Uma proposta inserida no projeto que transforma a Medida Provisória (MP) 927/20 em lei buscava restringir as pausas a que trabalhadores de frigoríficos têm direito por estarem em ambientes de até 15º C. Caso tivesse seguido em frente, apenas os funcionários que atuam em ambientes abaixo de 4º C ou que transportem produtos a câmaras frias teriam o direito a 20 minutos de descanso a cada 1h40 trabalhada. A medida valeria mesmo depois do fim da pandemia do Covid-19 (coronavírus) e acabou sendo retirada pelo deputado federal Celso Maldaner (MDB-SC) após sofrer fortes críticas na mídia e por entidades sindicais.
A MP foi editada pelo governo sob a justificativa de proteger as empresas e os trabalhadores dos impactos da crise sanitária na economia. Entretanto, a proposta relacionada aos frigoríficos é um exemplo de como alterar a legislação nesse momento pode ser um verdadeiro risco para os trabalhadores, sob pena de perderem direitos.
Em primeiro lugar, o fim da pausa iria aumentar o tempo de exposição dos funcionários de frigoríficos a condições penosas, aumentando a possibilidade de adoecimento pelo novo vírus. Sem os intervalos, há mais vulnerabilidade e o trabalhador que labora em frigorifico já tem facilidade de contágio de doenças de trato respiratório, tendo em vista as condições de proximidade e a dinâmica de produção.
Além disso, deveria ter sido ser levado em consideração que com o aumento das possibilidades de adoecimento, a mudança poderia acarretar prejuízos ao Instituto Nacional do Seguro Social (INSS), pois os adoecimentos crônicos requerem frequentemente afastamentos do trabalho por mais de 15 dias e ensejam o pagamento de auxílio-doença por parte do órgão, por tempo prolongado.
São justamente os trabalhadores de frigoríficos que estão entre os que mais se destacam pelo número de acidentes e doenças relacionadas à atividade, que exige a execução de movimentos repetitivos, passando por esforço físico e pelo trabalho em pé em posturas desconfortáveis. Isso aliado a ambientes de baixa temperatura e desconforto térmico, o que leva ao desgaste do trabalhador e a doenças físicas e psíquicas. As pausas permitem que haja uma diminuição dessas condições penosas de trabalho e a sua restrição significaria que a grande maioria dos trabalhadores de frigoríficos seria excluída.

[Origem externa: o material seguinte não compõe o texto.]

(* ===== verification/StateError.v ===== *)
(** * Stateful code with errors

    A method on [&mut self] that returns a [Result] and may panic: from a state
    to a new state and a value or an error.  [?] is the bind of this monad: an
    error keeps the changes made before it. *)
From S2P Require Import Prelude.

Definition ste (S E A : Type) : Type := S → res (S * (A + E)).

#[global] Instance ste_ret {S E} : MRet (ste S E) := λ A a s, Ok (s, inl a).
#[global] Instance ste_bind {S E} : MBind (ste S E) := λ A B k m s,
  match m s with
  | Ok (s, inl a) => k a s
  | Ok (s, inr e) => Ok (s, inr e)
  | Panic msg => Panic msg
  end.

Section Operations.
Context {S E : Type}.

Definition throw {A} (e : E) : ste S E A := λ s, Ok (s, inr e).
Definition get : ste S E S := λ s, Ok (s, inl s).
Definition put (s : S) : ste S E unit := λ _, Ok (s, inl ()).
Definition modify (f : S → S) : ste S E unit := λ s, Ok (f s, inl ()).
(** A pure computation that may panic. *)
Definition lift {A} (m : res A) : ste S E A := λ s, a ← m; Ok (s, inl a).
Definition of_sum {A} (r : A + E) : ste S E A := λ s, Ok (s, r).

(** [for x in l { f(x)?; }] *)
Fixpoint iter {A} (f : A → ste S E unit) (l : list A) : ste S E unit :=
  match l with
  | [] => mret ()
  | x :: l => _ ← f x; iter f l
  end.

Lemma ste_bind_wp {A B} (m : ste S E A) (k : A → ste S E B) s Φ :
  wp (m s) (λ '(s', r), match r with inl a => wp (k a s') Φ | inr e => Φ (s', inr e) end) →
  wp ((m ≫= k) s) Φ.
Proof. unfold mbind, ste_bind. by destruct (m s) as [[s' [a|e]]|]. Qed.

(** A loop that keeps [P] over the elements done, as long as none fails. *)
Lemma iter_wp {A} (P : list A → S → Prop) (f : A → ste S E unit) l s :
  P [] s →
  (∀ done x todo s, l = done ++ x :: todo → P done s →
     wp (f x s) (λ '(s', r), r = inl () ∧ P (done ++ [x]) s')) →
  wp (iter f l s) (λ '(s', r), r = inl () ∧ P l s').
Proof.
  intros H0 Hstep.
  assert (∀ todo done s, l = done ++ todo → P done s →
    wp (iter f todo s) (λ '(s', r), r = inl () ∧ P l s')) as Hgen; [|by eapply (Hgen l [])].
  induction todo as [|x todo IH]; intros done s1 Hl HP; cbn [iter].
  - subst l. rewrite app_nil_r in *. done.
  - apply ste_bind_wp. eapply wp_mono; [by eapply Hstep|].
    intros [s2 r] [-> HP2]. apply (IH (done ++ [x])); [by rewrite <-app_assoc|done].
Qed.
End Operations.
#[global] Arguments ste_bind : simpl never.
(* ===== verification/SvmCli.v ===== *)
(** * The command line of the SVM executor

    [svm/cli/src/cli.rs] and [svm/cli/src/main.rs]: the accounts given as
    comma-separated fields, the call data in hexadecimal, and one execution with
    the simple builder.  [str::split] and the parsers of numbers and booleans
    are those of the language; the parser of keys and the decoder of
    hexadecimal are parameters. *)
From Stdlib Require Import Ascii.
From stdpp Require Import pretty.
From S2P Require Import Prelude StateError TxBuilder SvmBank SvmBuilder.
Set Default Proof Using "Type*".

Inductive CliError (SvmErr : Type) :=
| AccountIsEmpty
| ParsePubkeyError (msg : string)
| ParseIntError
| ParseBoolError
| FromHexError (msg : string)
| ExecutorErr (e : SvmErr).
Arguments AccountIsEmpty {_}.
Arguments ParsePubkeyError {_}.
Arguments ParseIntError {_}.
Arguments ParseBoolError {_}.
Arguments FromHexError {_}.
Arguments ExecutorErr {_}.

(** ** Strings *)

(** [s.split(',')]: never empty *)
Fixpoint split_commas (s : string) : list string :=
  match s with
  | "" => [""]
  | String "," s => "" :: split_commas s
  | String c s =>
      match split_commas s with
      | part :: parts => String c part :: parts
      | [] => [String c ""]
      end
  end.

(** [u64::from_str] *)
Definition digit (c : ascii) : option Z :=
  let n := Z.of_nat (nat_of_ascii c) in
  if (48 <=? n)%Z && (n <=? 57)%Z then Some (n - 48)%Z else None.
Fixpoint parse_digits (value : Z) (s : string) : option Z :=
  match s with
  | "" => Some value
  | String c s =>
      match digit c with
      | Some d => if (value * 10 + d <=? u64_max)%Z then parse_digits (value * 10 + d) s else None
      | None => None
      end
  end.
Definition parse_u64 (s : string) : option Z :=
  match s with
  | "" => None
  | String "+" "" => None
  | String "+" s => parse_digits 0 s
  | s => parse_digits 0 s
  end.
(** [bool::from_str] *)
Definition parse_bool (s : string) : option bool :=
  if bool_decide (s = "true") then Some true
  else if bool_decide (s = "false") then Some false else None.

(** ** Accounts *)

Section Accounts.
Context {Pubkey SvmErr : Type} (pubkey_from_str : string → Pubkey + string).
Abbreviation account_arg := (Pubkey * option Z * bool * bool)%type.

(** [if parts.len() > i && !parts[i].is_empty() { parts[i].parse()? }] *)
Definition field {A} (parts : list string) (i : nat) (parse : string → option A) (e : CliError SvmErr)
    (default : A) : A + CliError SvmErr :=
  match parts !! i with
  | None => inl default
  | Some part =>
      if bool_decide (part = "") then inl default
      else match parse part with Some a => inl a | None => inr e end
  end.
Definition parse_account (account : string) : account_arg + CliError SvmErr :=
  match split_commas account with
  | [] => inr AccountIsEmpty
  | part :: parts =>
      match pubkey_from_str part with
      | inr e => inr (ParsePubkeyError e)
      | inl pubkey =>
          match field parts 0 (λ s, Some <$> parse_u64 s) ParseIntError None with
          | inr e => inr e
          | inl lamports =>
              match field parts 1 parse_bool ParseBoolError false with
              | inr e => inr e
              | inl is_signer =>
                  match field parts 2 parse_bool ParseBoolError false with
                  | inr e => inr e
                  | inl is_writable => inl (pubkey, lamports, is_signer, is_writable)
                  end
              end
          end
      end
  end.
Fixpoint parse_accounts (accounts : list string) : list account_arg + CliError SvmErr :=
  match accounts with
  | [] => inl []
  | account :: accounts =>
      match parse_account account with
      | inr e => inr e
      | inl a => match parse_accounts accounts with inl l => inl (a :: l) | inr e => inr e end
      end
  end.
End Accounts.

(** ** Running *)

(** [s.strip_prefix("0x")] *)
Definition strip_0x (s : string) : string :=
  match s with String "0" (String "x" rest) => rest | _ => s end.

Record Cli := mkCli {
  cli_program_path : option string; cli_program_buffer : option (list Z); cli_calldata : string;
  cli_enable_v0_message : bool; cli_accounts : list string; cli_print_balances : bool;
  cli_memory_mode : bool
}.

Section Run.
Context {Pubkey Signature Hash STx TransactionError Details IoError FG P B : Type}.
Context `{Countable Pubkey}.
Context `{!Loader Pubkey, !Outside Pubkey Signature, !BankOperations B Pubkey Hash}.
Context `{!BatchProcessor P FG B Pubkey STx TransactionError Details}.
Abbreviation versioned :=
  (VersionedTransaction Pubkey Signature Hash (list Z)).
Context (sanitizable : versioned → bool) (try_new : versioned → STx + TransactionError).
Context (read_file : string → list Z + IoError).
Context (fork_graph_default : FG).
Context (pubkey_from_str : string → Pubkey + string) (hex_decode : string → list Z + string).
Abbreviation svm_error := (SvmError IoError TransactionError).
Abbreviation error := (CliError svm_error).
Abbreviation simple := (SimpleBuilder (Pubkey := Pubkey) (Signature := Signature)
                          (TransactionError := TransactionError) (FG := FG) (P := P) (B := B)).

Definition decode_hex_with_prefix (s : string) : list Z + error :=
  match hex_decode (strip_0x s) with inl b => inl b | inr e => inr (FromHexError e) end.

(** The builder as the arguments set it; malformed accounts panic. *)
Definition configure (cli : Cli) (builder : simple) : res (simple + error) :=
  accounts ← match parse_accounts (SvmErr := svm_error) pubkey_from_str (cli_accounts cli) with
             | inl l => Ok l
             | inr _ => Panic "called `Result::unwrap()` on an `Err` value"
             end;
  let builder := foldl (λ b '(pubkey, lamports, is_signer, is_writable),
                   account_with_balance pubkey lamports is_signer is_writable b) builder accounts in
  match (if bool_decide (cli_calldata cli = "") then inl builder
         else match decode_hex_with_prefix (cli_calldata cli) with
              | inl data => inl (calldata data builder)
              | inr e => inr e
              end) with
  | inr e => Ok (inr e)
  | inl builder =>
      Ok (inl (v0_message (cli_enable_v0_message cli)
                 (program_buffer (cli_program_buffer cli) (program_path (cli_program_path cli) builder))))
  end.
(** [run], with the bank that its [init] gives and the number of keys drawn so
    far; the results are logged. *)
Definition run_cli (bank : B + string) (n : nat) (cli : Cli) :
    res (list (ExecutionResult TransactionError Details) + error) :=
  match init fork_graph_default bank with
  | inr e => Ok (inr (ExecutorErr e))
  | inl builder =>
      configured ← configure cli builder;
      match configured with
      | inr e => Ok (inr e)
      | inl builder =>
          '(_, r) ← build_results sanitizable try_new read_file (builder, n);
          Ok (match r with inl results => inl results | inr e => inr (ExecutorErr e) end)
      end
  end.

(** A malformed account makes the program panic rather than return its error. *)
Lemma malformed_account_panics (bank : B) n cli e :
  parse_accounts (SvmErr := svm_error) pubkey_from_str (cli_accounts cli) = inr e →
  ∃ msg, run_cli (inl bank) n cli = Panic msg.
Proof. intros He. unfold run_cli, configure. cbn. rewrite He. by eexists. Qed.
End Run.

(** ** Printing and parsing *)

(** No comma in a string *)
Fixpoint no_comma (s : string) : bool :=
  match s with "" => true | String c s => negb (Ascii.eqb c ",") && no_comma s end.

Lemma split_commas_cons c s : c ≠ ","%char →
  split_commas (String c s) =
    match split_commas s with part :: parts => String c part :: parts | [] => [String c ""] end.
Proof.
  intros H. cbn.
  repeat match goal with b : bool |- _ => destruct b | c : ascii |- _ => destruct c end; first [done|by destruct H].
Qed.
Lemma split_commas_none s : no_comma s = true → split_commas s = [s].
Proof.
  induction s as [|c s IH]; [done|]. cbn [no_comma].
  intros [Hc%negb_true_iff%Ascii.eqb_neq Hs]%andb_true_iff. by rewrite split_commas_cons, IH.
Qed.
Lemma split_commas_app s t : no_comma s = true →
  split_commas (s +:+ "," +:+ t) = s :: split_commas t.
Proof.
  change ("," +:+ t) with (String "," t).
  induction s as [|c s IH]; [done|]. cbn [no_comma].
  intros [Hc%negb_true_iff%Ascii.eqb_neq Hs]%andb_true_iff.
  change (String c s +:+ String "," t) with (String c (s +:+ String "," t)).
  by rewrite split_commas_cons, IH.
Qed.

Lemma digit_char n : (n < 10)%N → digit (pretty_N_char n) = Some (Z.of_N n).
Proof.
  intros H. assert (n = 0 ∨ n = 1 ∨ n = 2 ∨ n = 3 ∨ n = 4 ∨ n = 5 ∨ n = 6 ∨ n = 7 ∨ n = 8 ∨ n = 9)%N as Hn by lia.
  naive_solver.
Qed.
Lemma pretty_char_no_comma n s : no_comma (String (pretty_N_char n) s) = no_comma s.
Proof. unfold pretty_N_char. by repeat case_match. Qed.
(** Digits that were printed are read back. *)
Lemma parse_digits_pretty_go x s : (Z.of_N x ≤ u64_max)%Z →
  parse_digits 0 (pretty_N_go x s) = parse_digits (Z.of_N x) s.
Proof.
  revert s. induction (N.lt_wf_0 x) as [x _ IH]; intros s Hx.
  destruct (decide (x = 0)%N) as [->|Hne]; [by rewrite pretty_N_go_0|].
  rewrite pretty_N_go_step by lia.
  assert (x = 10 * (x / 10) + x mod 10)%N as Hdiv by (apply N.div_mod; lia).
  assert (x mod 10 < 10)%N as Hmod by (apply N.mod_lt; lia).
  assert (Z.of_N (x / 10) ≤ u64_max)%Z as Hq.
  { etrans; [|exact Hx]. apply N2Z.inj_le, N.lt_le_incl, N.div_lt; lia. }
  rewrite IH; [|apply N.div_lt; lia|done]. cbn [parse_digits]. rewrite digit_char by done.
  replace (Z.of_N (x / 10) * 10 + Z.of_N (x mod 10))%Z with (Z.of_N x)
    by (rewrite Hdiv at 1; rewrite N2Z.inj_add, N2Z.inj_mul; lia).
  by rewrite (proj2 (Z.leb_le _ _)).
Qed.
Lemma pretty_N_go_no_comma x s : no_comma (pretty_N_go x s) = no_comma s.
Proof.
  revert s. induction (N.lt_wf_0 x) as [x _ IH]; intros s.
  destruct (decide (x = 0)%N) as [->|Hne]; [by rewrite pretty_N_go_0|].
  rewrite pretty_N_go_step by lia. rewrite IH by (apply N.div_lt; lia). apply pretty_char_no_comma.
Qed.
Lemma pretty_N_no_comma (x : N) : no_comma (pretty x) = true.
Proof. unfold pretty, pretty_N. case_decide; [done|]. by rewrite pretty_N_go_no_comma. Qed.

(** A number starts with a digit, so no sign is read. *)
Definition starts_with_digit (s : string) : bool :=
  match s with String c _ => bool_decide (is_Some (digit c)) | "" => false end.
Lemma parse_u64_digits s : starts_with_digit s = true → parse_u64 s = parse_digits 0 s.
Proof.
  destruct s as [|c s]; [done|]. cbn [starts_with_digit]. intros H. unfold parse_u64.
  repeat match goal with b : bool |- _ => destruct b | c : ascii |- _ => destruct c end; done.
Qed.
Lemma pretty_N_go_starts x s : (0 < x)%N ∨ starts_with_digit s = true →
  starts_with_digit (pretty_N_go x s) = true.
Proof.
  revert s. induction (N.lt_wf_0 x) as [x _ IH]; intros s Hx.
  destruct (decide (x = 0)%N) as [->|Hne]; [rewrite pretty_N_go_0; destruct Hx; [lia|done]|].
  rewrite pretty_N_go_step by lia. apply IH; [apply N.div_lt; lia|]. right.
  cbn. by rewrite digit_char by (apply N.mod_lt; lia).
Qed.
Lemma parse_u64_pretty (x : N) : (Z.of_N x ≤ u64_max)%Z → parse_u64 (pretty x) = Some (Z.of_N x).
Proof.
  intros Hx. unfold pretty, pretty_N. case_decide as H0; [by subst|].
  rewrite parse_u64_digits by (apply pretty_N_go_starts; left; lia). by rewrite parse_digits_pretty_go.
Qed.

Section RoundTrip.
Context {Pubkey SvmErr : Type} (pubkey_from_str : string → Pubkey + string) (pubkey_text : Pubkey → string).

Definition show_bool (b : bool) : string := if b then "true" else "false".
(** An account as the command line takes it *)
Definition show_account (a : Pubkey * option N * bool * bool) : string :=
  let '(pubkey, lamports, is_signer, is_writable) := a in
  pubkey_text pubkey +:+ "," +:+ from_option pretty "" lamports +:+ "," +:+
  show_bool is_signer +:+ "," +:+ show_bool is_writable.
Definition account_value (a : Pubkey * option N * bool * bool) : Pubkey * option Z * bool * bool :=
  let '(pubkey, lamports, is_signer, is_writable) := a in
  (pubkey, Z.of_N <$> lamports, is_signer, is_writable).
(** Keys are printed without a comma and read back, lamports fit in 64 bits. *)
Definition printable (a : Pubkey * option N * bool * bool) : Prop :=
  no_comma (pubkey_text a.1.1.1) = true ∧ pubkey_from_str (pubkey_text a.1.1.1) = inl a.1.1.1 ∧
  from_option (λ x, Z.of_N x ≤ u64_max)%Z True a.1.1.2.

Lemma pretty_N_nonempty (x : N) : pretty x ≠ "".
Proof.
  intros H. assert (starts_with_digit (pretty x) = true) as Hs; [|by rewrite H in Hs].
  unfold pretty, pretty_N. case_decide; [done|]. apply pretty_N_go_starts. left. lia.
Qed.
Lemma parse_show_account a : printable a →
  parse_account (SvmErr := SvmErr) pubkey_from_str (show_account a) = inl (account_value a).
Proof.
  destruct a as [[[k lamports] s] w]. intros (Hc & Hk & Hl). cbn in Hc, Hk, Hl.
  unfold parse_account, show_account.
  rewrite split_commas_app by done. rewrite Hk.
  rewrite split_commas_app by (destruct lamports; [apply pretty_N_no_comma|done]).
  rewrite split_commas_app by (by destruct s). rewrite split_commas_none by (by destruct w).
  unfold field. cbn [lookup list_lookup].
  assert ((if bool_decide (from_option pretty "" lamports = "") then inl None else
    match Some <$> parse_u64 (from_option pretty "" lamports) with
    | Some a => inl a | None => inr (@ParseIntError SvmErr) end) = inl (Z.of_N <$> lamports)) as ->.
  { destruct lamports as [x|]; [|done]. cbn. rewrite bool_decide_false by apply pretty_N_nonempty.
    by rewrite parse_u64_pretty. }
  by destruct s, w.
Qed.
End RoundTrip.

(** ** Theorems *)

(** C40: Accounts printed field by field are read back from the command line, with
    any number of lamports that fits in 64 bits or none. *)
Theorem cli_accounts_roundtrip {Pubkey SvmErr} (pubkey_from_str : string → Pubkey + string)
    (pubkey_text : Pubkey → string) (l : list (Pubkey * option N * bool * bool)) :
  Forall (printable pubkey_from_str pubkey_text) l →
  parse_accounts (SvmErr := SvmErr) pubkey_from_str (show_account pubkey_text <$> l) = inl (account_value <$> l).
Proof.
  induction 1 as [|a l Ha Hl IH]; [done|]. cbn [fmap list_fmap parse_accounts].
  rewrite parse_show_account by done. by rewrite IH.
Qed.

Module SvmCliWitnesses.
(** Keys are numbers printed in decimal. *)
Definition number (s : string) : Z + string := match parse_u64 s with Some x => inl x | None => inr "bad key" end.
Lemma cli_accounts_roundtrip_witness :
  parse_accounts (SvmErr := unit) number ["7,1000,true,false"; "8,,false,true"] =
  inl [(7%Z, Some 1000%Z, true, false); (8%Z, None, false, true)].
Proof.
  assert (show_account (pretty ∘ Z.to_N) <$> [(7%Z, Some 1000%N, true, false); (8%Z, None, false, true)] =
    ["7,1000,true,false"; "8,,false,true"]) as <- by (vm_compute; reflexivity).
  apply (cli_accounts_roundtrip (SvmErr := unit) number (pretty ∘ Z.to_N)).
  repeat constructor; vm_compute; discriminate.
Defined.
End SvmCliWitnesses.
(* ===== verification/SvmProducer.v ===== *)
(** * Executing a transaction of the example rollup

    [process_single_tx] of [example/src/l2/producer.rs]: one transaction, built
    and executed with the SVM executor on the producer's bank. *)
From S2P Require Import Prelude StateError TxBuilder SvmBank SvmBuilder Rollup.
Set Default Proof Using "Type*".

(** [u64::to_be_bytes] *)
Definition to_be_bytes (x : Z) : list Z :=
  (λ i, (x / 2 ^ (8 * i)) `mod` 256)%Z <$> [7; 6; 5; 4; 3; 2; 1; 0]%Z.

Definition INIT_LAMPORTS : Z := 900000.

Section Producer.
Context {Pubkey Signature Hash STx TransactionError Details IoError FG P BK : Type}.
Context `{Countable Pubkey}.
Context `{!Loader Pubkey, !Outside Pubkey Signature, !RuntimeBank BK Pubkey Hash}.
Abbreviation wrapper := (Wrapper.BankWrapper Pubkey BK).
Context `{!BatchProcessor P FG wrapper Pubkey STx TransactionError Details}.
Abbreviation versioned := (VersionedTransaction Pubkey Signature Hash (list Z)).
Abbreviation simple_builder := (SimpleBuilder (Pubkey:=Pubkey) (Signature:=Signature)
  (TransactionError:=TransactionError) (FG:=FG) (P:=P) (B:=wrapper)).
Context (sanitizable : versioned → bool) (try_new : versioned → STx + TransactionError).
Context (read_file : string → list Z + IoError) (fork_graph_default : FG).
(** [BankWrapper::init] with the default configuration, and [to_string] of an
    error *)
Context (wrapper_init : wrapper + string).
Context (error_to_string : SvmError IoError TransactionError → string).

(** The fields of [SvmProducer] that a transaction uses, and the readings from
    outside so far. *)
Record SvmProducer := mkProducer {
  pr_bank : wrapper;
  pr_tx_processor : P;
  pr_fork_graph : FG;
  system_account : Pubkey;
  pr_reads : nat
}.
Definition get_program_path : string := "svm/executor/tests/simple_transfer_program.so".

(** The builder after the chain of setters. *)
Definition transfer_builder (w : SvmProducer) (tx : L2Transaction Pubkey)
    (s : simple_builder) : simple_builder :=
  calldata (to_be_bytes (t_amount tx))
    (v0_message true
      (account_with_balance (system_account w) None false false
        (account_with_balance (t_to tx) (Some INIT_LAMPORTS) false true
          (account_with_balance (t_from tx) (Some INIT_LAMPORTS) true true
            (program_path (Some get_program_path)
              (bank (pr_bank w)
                (fork_graph (pr_fork_graph w) (tx_processor (pr_tx_processor w) s)))))))).

(** The clone of the bank and the processor share their contents with the
    producer's. *)
Definition process_single_tx (w : SvmProducer) (tx : L2Transaction Pubkey) :
    res (SvmProducer * (versioned + string)) :=
  match init (IoError:=IoError) fork_graph_default wrapper_init with
  | inr e => Ok (w, inr (error_to_string e))
  | inl builder =>
      '(s, n, r) ← build_ex sanitizable try_new read_file (transfer_builder w tx builder, pr_reads w);
      let w := mkProducer (Wrapper.with_inner (pr_bank w) (Wrapper.inner (sb_bank s)))
                 (default (pr_tx_processor w) (sb_tx_processor s)) (pr_fork_graph w)
                 (system_account w) n in
      Ok (w, match r with
             | inr e => inr (error_to_string e)
             | inl ([], _) => inr "no result"
             | inl (NotExecuted _ :: _, _) => inr "no details"
             | inl (Executed (inr _) _ :: _, _) => inr "tx failed"
             | inl (Executed (inl _) _ :: _, tx) => inl tx
             end)
  end.
End Producer.
Arguments SvmProducer : clear implicits.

Recentemente, uma série de unidades de frigoríficos no Rio Grande do Sul (SC) e em Santa Catarina (SC) foram interditadas porque se tornaram focos de transmissão de coronavírus. Tais empresas, por serem consideradas uma atividade essencial, tinham autorização para operar. A grande concentração de trabalhadores na linha de produção se somou ao ambiente refrigerado que impede a renovação de ar. Tais males de transmissão foram agravados e o Ministério Público do Trabalho (MPT) aponta responsabilidade das empresas.
Embora os frigoríficos sejam responsáveis pelo abastecimento alimentar, o que de fato configura atividade essencial, isto não pode se sobrepor a custo da vida e da saúde dos trabalhadores. Podemos concluir que a proposta se tratou de oportunismo para reduzir a proteção trabalhista prevista em lei.
Por fim, há uma questão técnica na proposta ao ser incluída de forma indevida em meio à análise de uma MP que trata da proteção de empregos durante a pandemia. Tratou-se da mais recente tentativa de se introduzir matéria estranha aos propósitos originários da edição, medida incompatível com a Constituição da República. No jargão do Congresso Nacional, uma proposta que não tem relação direta com o tema de um projeto, mas é nele incluída para facilitar a tramitação, é chamada de "jabuti".
Não se pode enganar a sociedade e transformar uma medida provisória, em meio à uma pandemia, em uma colcha de retalhos. O povo, que é o fiscal do Poder Legislativo, não pode ser pego de supetão. É desrespeitoso e um precedente perigoso para a lisura do processo legislativo.